• Task instructions: In the listing below, the lines starting with the line with "Definition s3_new (capacity" and going on through the line with "-- the caller's" are to be reproduced exactly, and only those.

• Information provided:
□ □ □ □

(* ===== verification/S3Fifo.v ===== *)
(** * The S3-FIFO cache ([db/src/s3fifo.rs])

    Three FIFO queues of [(key, seq)] pairs and an index of nodes; entries of
    a queue whose node is gone or has another [seq] are tombstones.  Counters
    and sequence numbers are integers ([usize]/[u64]; the theorems show that
    the counters never go below zero, and [seq_gen] grows by at most a few
    units per operation).  Every loop is structural: the small and ghost loops
    on the queue they pop, the main loop on the budget of the source. *)

From S2P Require Import Prelude.

Section S3Fifo.
  Context {K : Type} `{Countable K} {V : Type}.

(** @src db/src/s3fifo.rs:21-27 Node *)
Inductive Node :=
| Small (value : V) (freq : Z) (seq : Z)
| Main (value : V) (freq : Z) (seq : Z)
| Ghost (seq : Z).

(** @src db/src/s3fifo.rs:45-60 S3FifoCache *)
Record S3FifoCache := mkS3 {
  small : list (K * Z);
  main : list (K * Z);
  ghost : list (K * Z);
  index : gmap K Node;
  small_capacity : Z;
  main_capacity : Z;
  ghost_capacity : Z;
  seq_gen : Z;
  small_live_count : Z;
  main_live_count : Z;
  ghost_live_count : Z;
}.

(** Which queue a node belongs to. *)
Inductive kind := KSmall | KMain | KGhost.

Definition node_kind (n : Node) : kind :=
  match n with Small _ _ _ => KSmall | Main _ _ _ => KMain | Ghost _ => KGhost end.
Definition node_seq (n : Node) : Z :=
  match n with Small _ _ s => s | Main _ _ s => s | Ghost s => s end.
Definition node_value (n : Node) : option V :=
  match n with Small v _ _ => Some v | Main v _ _ => Some v | Ghost _ => None end.

Definition kind_eqb (a b : kind) : bool :=
  match a, b with KSmall, KSmall | KMain, KMain | KGhost, KGhost => true | _, _ => false end.

Definition queue (k : kind) (c : S3FifoCache) : list (K * Z) :=
  match k with KSmall => small c | KMain => main c | KGhost => ghost c end.
Definition live (k : kind) (c : S3FifoCache) : Z :=
  match k with
  | KSmall => small_live_count c | KMain => main_live_count c | KGhost => ghost_live_count c
  end.
Definition cap (k : kind) (c : S3FifoCache) : Z :=
  match k with
  | KSmall => small_capacity c | KMain => main_capacity c | KGhost => ghost_capacity c
  end.

(** Assignments to one field. *)
Definition set_queue (k : kind) (q : list (K * Z)) (c : S3FifoCache) : S3FifoCache :=
  {| small := if kind_eqb k KSmall then q else small c;
     main := if kind_eqb k KMain then q else main c;
     ghost := if kind_eqb k KGhost then q else ghost c;
     index := index c; small_capacity := small_capacity c; main_capacity := main_capacity c;
     ghost_capacity := ghost_capacity c; seq_gen := seq_gen c;
     small_live_count := small_live_count c; main_live_count := main_live_count c;
     ghost_live_count := ghost_live_count c |}.
Definition set_index (m : gmap K Node) (c : S3FifoCache) : S3FifoCache :=
  {| small := small c; main := main c; ghost := ghost c;
     index := m; small_capacity := small_capacity c; main_capacity := main_capacity c;
     ghost_capacity := ghost_capacity c; seq_gen := seq_gen c;
     small_live_count := small_live_count c; main_live_count := main_live_count c;
     ghost_live_count := ghost_live_count c |}.
Definition set_seq (s : Z) (c : S3FifoCache) : S3FifoCache :=
  {| small := small c; main := main c; ghost := ghost c;
     index := index c; small_capacity := small_capacity c; main_capacity := main_capacity c;
     ghost_capacity := ghost_capacity c; seq_gen := s;
     small_live_count := small_live_count c; main_live_count := main_live_count c;
     ghost_live_count := ghost_live_count c |}.
Definition add_live (k : kind) (d : Z) (c : S3FifoCache) : S3FifoCache :=
  {| small := small c; main := main c; ghost := ghost c;
     index := index c; small_capacity := small_capacity c; main_capacity := main_capacity c;
     ghost_capacity := ghost_capacity c; seq_gen := seq_gen c;
     small_live_count := if kind_eqb k KSmall then small_live_count c + d else small_live_count c;
     main_live_count := if kind_eqb k KMain then main_live_count c + d else main_live_count c;
     ghost_live_count := if kind_eqb k KGhost then ghost_live_count c + d else ghost_live_count c |}.

(** @src db/src/s3fifo.rs:76-93 S3FifoCache::new
    -- for a positive capacity (the source panics on 0). *)
Definition s3_new (capacity : Z) : S3FifoCache :=
  let small_cap := Z.max (capacity / 10) 1 in
  {| small := []; main := []; ghost := []; index := ∅;
     small_capacity := small_cap; main_capacity := capacity - small_cap;
     ghost_capacity := capacity; seq_gen := 0;
     small_live_count := 0; main_live_count := 0; ghost_live_count := 0 |}.

(** [*freq = ( *freq + 1).min(3)] *)
Definition bump (freq : Z) : Z := Z.min (freq + 1) 3.

(** @src db/src/s3fifo.rs:129-145 S3FifoCache::get_mut
    -- the caller's write through the reference is [f]. *)
Definition s3_get_mut (key : K) (f : V -> V) (c : S3FifoCache) : option V * S3FifoCache :=
  match index c !! key with
  | Some (Small value freq seq) =>
      (Some value, set_index (<[key := Small (f value) (bump freq) seq]> (index c)) c)
  | Some (Main value freq seq) =>
      (Some value, set_index (<[key := Main (f value) (bump freq) seq]> (index c)) c)
  | _ => (None, c)
  end.

(** @src db/src/s3fifo.rs:95-111 S3FifoCache::get *)
Definition s3_get (key : K) (c : S3FifoCache) : option V * S3FifoCache :=
  match index c !! key with
  | Some (Small value freq seq) =>
      (Some value, set_index (<[key := Small value (bump freq) seq]> (index c)) c)
  | Some (Main value freq seq) =>
      (Some value, set_index (<[key := Main value (bump freq) seq]> (index c)) c)
  | _ => (None, c)
  end.

(** @src db/src/s3fifo.rs:113-127 S3FifoCache::peek *)
Definition s3_peek (key : K) (c : S3FifoCache) : option V :=
  match index c !! key with
  | Some (Small value _ _) => Some value
  | Some (Main value _ _) => Some value
  | _ => None
  end.

(** @src db/src/s3fifo.rs:147-158 S3FifoCache::contains_key *)
Definition s3_contains_key (key : K) (c : S3FifoCache) : bool :=
  match index c !! key with
  | Some (Small _ _ _) | Some (Main _ _ _) => true
  | _ => false
  end.

(** Does the index still hold the node this queue entry stands for? *)
Definition entry_live (k : kind) (m : gmap K Node) (e : K * Z) : bool :=
  match m !! fst e with
  | Some n => kind_eqb (node_kind n) k && (node_seq n =? snd e)
  | None => false
  end.

(** The retain of the compaction blocks (291-303, 369-381, 444-453), run when
    the queue exceeds [capacity.saturating_mul(4).max(4)]. *)
Definition compact (k : kind) (c : S3FifoCache) : S3FifoCache :=
  if Z.max (usat_mul (cap k c) 4) 4 <? Z.of_nat (length (queue k c))
  then set_queue k (List.filter (entry_live k (index c)) (queue k c)) c
  else c.

(** [index.remove(&key)] with its live counter decremented. *)
Definition take_out (k : kind) (key : K) (c : S3FifoCache) : S3FifoCache :=
  add_live k (-1) (set_index (delete key (index c)) c).

(** [queue.push_back((key, seq))], [index.insert(key, node)], counter + 1. *)
Definition push_node (key : K) (n : Node) (c : S3FifoCache) : S3FifoCache :=
  add_live (node_kind n) 1
    (set_index (<[key := n]> (index c))
      (set_queue (node_kind n) (queue (node_kind n) c ++ [(key, node_seq n)]) c)).

(** @src db/src/s3fifo.rs:455-466 evict_ghost_if_full
    -- the loop; [q] is the queue being popped. *)
Fixpoint evict_ghost_loop (q : list (K * Z)) (c : S3FifoCache) : S3FifoCache :=
  if ghost_capacity c <=? ghost_live_count c then
    match q with
    | [] => set_queue KGhost [] c
    | (key, expected_seq) :: q =>
        evict_ghost_loop q
          (match index c !! key with
           | Some (Ghost current_seq) =>
               if current_seq =? expected_seq then take_out KGhost key c else c
           | _ => c
           end)
    end
  else set_queue KGhost q c.

(** @src db/src/s3fifo.rs:441-467 evict_ghost_if_full *)
Definition evict_ghost_if_full (c : S3FifoCache) : S3FifoCache :=
  let c := compact KGhost c in evict_ghost_loop (ghost c) c.

(** @src db/src/s3fifo.rs:384-394 evict_main_if_full
    -- the drain for a zero main capacity. *)
Fixpoint drain_main_loop (q : list (K * Z)) (c : S3FifoCache) : S3FifoCache :=
  match q with
  | [] => set_queue KMain [] c
  | (key, expected_seq) :: q =>
      drain_main_loop q
        (match index c !! key with
         | Some (Main _ _ current_seq) =>
             if current_seq =? expected_seq then take_out KMain key c else c
         | _ => c
         end)
  end.

(** @src db/src/s3fifo.rs:400-437 evict_main_if_full
    -- one iteration on the popped entry, [main] already holding the rest. *)
Definition evict_main_step (key : K) (expected_seq : Z) (c : S3FifoCache) : S3FifoCache :=
  match index c !! key with
  | Some (Main value freq current_seq) =>
      if negb (current_seq =? expected_seq) then c
      else
        let c := take_out KMain key c in
        if 1 <=? freq then
          let c := set_seq (seq_gen c + 1) c in
          push_node key (Main value (freq - 1) (seq_gen c)) c
        else c
  | _ => c
  end.

(** @src db/src/s3fifo.rs:397-438 evict_main_if_full
    -- the budgeted loop. *)
Fixpoint evict_main_loop (budget : nat) (c : S3FifoCache) : S3FifoCache :=
  match budget with
  | O => c
  | S budget =>
      if main_capacity c <=? main_live_count c then
        match main c with
        | [] => c
        | (key, expected_seq) :: q =>
            evict_main_loop budget (evict_main_step key expected_seq (set_queue KMain q c))
        end
      else c
  end.

(** @src db/src/s3fifo.rs:363-439 evict_main_if_full *)
Definition evict_main_if_full (c : S3FifoCache) : S3FifoCache :=
  let c := compact KMain c in
  if main_capacity c =? 0 then drain_main_loop (main c) c
  else evict_main_loop (length (main c) * 4 + 1) c.

(** @src db/src/s3fifo.rs:323-359 evict_small_if_full
    -- the body once the popped entry is known to be live. *)
Definition evict_small_node (key : K) (value : V) (freq : Z) (c : S3FifoCache) : S3FifoCache :=
  let c := take_out KSmall key c in
  let c := set_seq (seq_gen c + 1) c in
  let new_seq := seq_gen c in
  if 1 <=? freq then
    if main_capacity c =? 0 then
      push_node key (Ghost new_seq) (evict_ghost_if_full c)
    else push_node key (Main value 0 new_seq) (evict_main_if_full c)
  else push_node key (Ghost new_seq) (evict_ghost_if_full c).

(** @src db/src/s3fifo.rs:305-360 evict_small_if_full
    -- the loop; nothing pushes to [small] while it runs. *)
Fixpoint evict_small_loop (q : list (K * Z)) (c : S3FifoCache) : S3FifoCache :=
  if small_capacity c <=? small_live_count c then
    match q with
    | [] => set_queue KSmall [] c
    | (key, expected_seq) :: q =>
        evict_small_loop q
          (match index c !! key with
           | Some (Small value freq current_seq) =>
               if negb (current_seq =? expected_seq) then c
               else evict_small_node key value freq (set_queue KSmall q c)
           | _ => c
           end)
    end
  else set_queue KSmall q c.

(** @src db/src/s3fifo.rs:284-361 evict_small_if_full *)
Definition evict_small_if_full (c : S3FifoCache) : S3FifoCache :=
  let c := compact KSmall c in evict_small_loop (small c) c.

(** @src db/src/s3fifo.rs:160-237 S3FifoCache::insert *)
Definition s3_insert (key : K) (value : V) (c : S3FifoCache) : S3FifoCache :=
  let c := set_seq (seq_gen c + 1) c in
  let seq := seq_gen c in
  match index c !! key with
  | Some (Small _ freq n_seq) =>
      set_index (<[key := Small value (bump freq) n_seq]> (index c)) c
  | Some (Main _ freq n_seq) =>
      set_index (<[key := Main value (bump freq) n_seq]> (index c)) c
  | Some (Ghost _) =>
      let c := add_live KGhost (-1) c in
      if main_capacity c =? 0 then
        push_node key (Small value 0 seq) (evict_small_if_full c)
      else push_node key (Main value 0 seq) (evict_main_if_full c)
  | None => push_node key (Small value 0 seq) (evict_small_if_full c)
  end.

(** @src db/src/s3fifo.rs:257-282 S3FifoCache::remove *)
Definition s3_remove (key : K) (c : S3FifoCache) : option V * S3FifoCache :=
  match index c !! key with
  | Some (Small value _ _) => (Some value, take_out KSmall key c)
  | Some (Main value _ _) => (Some value, take_out KMain key c)
  | Some (Ghost _) => (None, take_out KGhost key c)
  | None => (None, c)
  end.

(** @src db/src/s3fifo.rs:469-478 S3FifoCache::clear *)
Definition s3_clear (c : S3FifoCache) : S3FifoCache :=
  {| small := []; main := []; ghost := []; index := ∅;
     small_capacity := small_capacity c; main_capacity := main_capacity c;
     ghost_capacity := ghost_capacity c; seq_gen := seq_gen c;
     small_live_count := 0; main_live_count := 0; ghost_live_count := 0 |}.

(** @src db/src/s3fifo.rs:239-243 S3FifoCache::len *)
Definition s3_len (c : S3FifoCache) : Z := small_live_count c + main_live_count c.

(** @src db/src/s3fifo.rs:245-249 S3FifoCache::is_empty *)
Definition s3_is_empty (c : S3FifoCache) : bool := s3_len c =? 0.

(** @src db/src/s3fifo.rs:251-255 S3FifoCache::capacity *)
Definition s3_capacity (c : S3FifoCache) : Z := small_capacity c + main_capacity c.

(** @src db/src/s3fifo.rs:480-496 ghost_len, small_len, main_len *)
Definition s3_lens (c : S3FifoCache) : Z * Z * Z :=
  (small_live_count c, main_live_count c, ghost_live_count c).

(** @src db/src/s3fifo.rs:498-504 S3FifoCache::keys *)
Definition s3_keys (c : S3FifoCache) : list K :=
  omap (fun '(k, n) => match n with Ghost _ => None | _ => Some k end) (map_to_list (index c)).

(** ** Operation sequences *)

Inductive s3_op :=
| OpInsert (key : K) (value : V)
| OpGet (key : K)
| OpGetMut (key : K) (f : V -> V)
| OpRemove (key : K)
| OpClear.

Definition s3_apply (c : S3FifoCache) (o : s3_op) : S3FifoCache :=
  match o with
  | OpInsert key value => s3_insert key value c
  | OpGet key => snd (s3_get key c)
  | OpGetMut key f => snd (s3_get_mut key f c)
  | OpRemove key => snd (s3_remove key c)
  | OpClear => s3_clear c
  end.

(** The map of last writes the cache approximates. *)
Definition last_writes (m : gmap K V) (o : s3_op) (c : S3FifoCache) : gmap K V :=
  match o with
  | OpInsert key value => <[key := value]> m
  | OpGet _ => m
  | OpGetMut key f => if s3_contains_key key c then alter f key m else m
  | OpRemove key => delete key m
  | OpClear => ∅
  end.
End S3Fifo.
Arguments Node : clear implicits.
Arguments S3FifoCache K {_ _} V.
Arguments s3_op : clear implicits.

□ □ □ □

• Solution:
Definition s3_new (capacity : Z) : S3FifoCache :=
  let small_cap := Z.max (capacity / 10) 1 in
  {| small := []; main := []; ghost := []; index := ∅;
     small_capacity := small_cap; main_capacity := capacity - small_cap;
     ghost_capacity := capacity; seq_gen := 0;
     small_live_count := 0; main_live_count := 0; ghost_live_count := 0 |}.

(** [*freq = ( *freq + 1).min(3)] *)
Definition bump (freq : Z) : Z := Z.min (freq + 1) 3.

(** @src db/src/s3fifo.rs:129-145 S3FifoCache::get_mut
    -- the caller's write through the reference is [f]. *)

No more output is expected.